(** * Legoble rule engine: the Rule class of [lego-rule-engine/src/rule.ts]

    A shallow embedding of [Rule] (configuration, priority tiers, the
    recursive tiered evaluator and result emission) and the properties of
    the specification that are stated about it.

    Conventions of the embedding.
    - A JavaScript number is an integer [Z] or [NaN]; fractions and the
      loss of precision of large doubles are outside the model.
    - A synchronous call completes normally or throws ([Completion]); a
      promise settles as resolved or rejected ([Settled]).
    - A method that mutates [this] maps the receiver to the receiver after
      the call, paired with the completion of the call.
    - What a function value does when it is called is given from outside:
      [Functions] for a call with values, [Listening] for a listener that
      [emit] calls.  A call returns or throws; whatever else a called
      function may do is outside the model.
    - The effects of an evaluation (facts asked of the almanac, fields
      written on condition objects, listeners notified) are collected in a
      trace, in the order in which a member-by-member run of each tier
      produces them; the interleaving of the members of one tier is not
      represented. *)

From Stdlib Require Import ZArith List String Ascii Bool Lia.
From Stdlib Require Import Sorted Permutation.
Import ListNotations.

Set Warnings "-register-all".

Local Open Scope string_scope.
Local Open Scope list_scope.
Local Open Scope Z_scope.

(* ===================================================================== *)
(** * Part I. Definitions *)
(* ===================================================================== *)

(** ** The JavaScript runtime the class relies on *)

Module JS.

(** A number: an integer or NaN. *)
Inductive Number :=
| Int (z : Z)
| NaN.

(** Values that travel through definitions, facts and events. *)
Inductive Value :=
| Undefined
| Null
| Bool (b : bool)
| Num (n : Number)
| Str (s : string)
| Arr (items : list Value)
| Obj (props : list (string * Value))
| Fun (id : nat).

(** An error object: its class name, message and optional [code]. *)
Record Error := mkError {
  name : string;
  message : string;
  code : option string
}.

(** Result of a synchronous call. *)
Inductive Completion (A : Type) :=
| Normal (a : A)
| Thrown (e : Error).
Arguments Normal {A} a.
Arguments Thrown {A} e.

(** Final state of a promise. *)
Inductive Settled (A : Type) :=
| Resolved (a : A)
| Rejected (e : Error).
Arguments Resolved {A} a.
Arguments Rejected {A} e.

(** [new Error(msg)] *)
Definition newError (msg : string) : Error := mkError "Error" msg None.

(** The error of reading a property of [undefined] or [null], and of
    handing a non-function to [EventEmitter.on]. *)
Definition newTypeError (msg : string) : Error := mkError "TypeError" msg None.

(** ToBoolean. *)
Definition truthy (v : Value) : bool :=
  match v with
  | Undefined | Null => false
  | Bool b => b
  | Num (Int z) => negb (z =? 0)
  | Num NaN => false
  | Str s => negb (String.eqb s "")
  | Arr _ | Obj _ | Fun _ => true
  end.

(** [a && b] and [a || b] on values. *)
Definition and (a b : Value) : Value := if truthy a then b else a.
Definition or (a b : Value) : Value := if truthy a then a else b.

(** Whether [k] is a property of the object's own: what the method
    [hasOwnProperty] that objects inherit answers. *)
Fixpoint hasKey (k : string) (props : list (string * Value)) : bool :=
  match props with
  | [] => false
  | (k', _) :: rest => if String.eqb k k' then true else hasKey k rest
  end.

Definition hasOwnProperty (v : Value) (k : string) : bool :=
  match v with
  | Obj props => hasKey k props
  | _ => false
  end.

(** [o.k]: the property, or [undefined] when it is absent. *)
Fixpoint lookup (k : string) (props : list (string * Value)) : Value :=
  match props with
  | [] => Undefined
  | (k', v) :: rest => if String.eqb k k' then v else lookup k rest
  end.

Definition get (v : Value) (k : string) : Value :=
  match v with
  | Obj props => lookup k props
  | _ => Undefined
  end.

(** What a call of a function value does, given the function, the
    receiver and the arguments: it returns a value or throws.  Whatever
    else a called function may do is outside the model. *)
Definition Functions := nat -> Value -> list Value -> Completion Value.

(** [o.hasOwnProperty(k)] as the method call that it is; [name] is how
    the source calls [o].  An own property [hasOwnProperty] of [o] shadows
    the method that objects inherit: it is called when it is a function,
    and the call fails when it is not.  On [undefined] and [null] the
    property read fails. *)
Definition callHasOwnProperty (call : Functions) (name : string) (o : Value) (k : string)
  : Completion Value :=
  match o with
  | Undefined | Null => Thrown (newTypeError "Cannot read properties of undefined")
  | Obj props =>
      if hasKey "hasOwnProperty" props then
        match lookup "hasOwnProperty" props with
        | Fun f => call f o [Str k]
        | _ => Thrown (newTypeError (name ++ ".hasOwnProperty is not a function"))
        end
      else Normal (Bool (hasKey k props))
  | _ => Normal (Bool false)
  end.

(** [Array.prototype.every] and [Array.prototype.some] under the callback
    [result => result === true]. *)
Definition every (results : list bool) : bool := forallb (fun result => result) results.
Definition some (results : list bool) : bool := existsb (fun result => result) results.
══════════
[ASSIGNMENT] Which lines of the records above hold the word "Scope"? Copy each one out.

[YOUR RESPONSE]
Local Open Scope string_scope.
Local Open Scope list_scope.
Local Open Scope Z_scope.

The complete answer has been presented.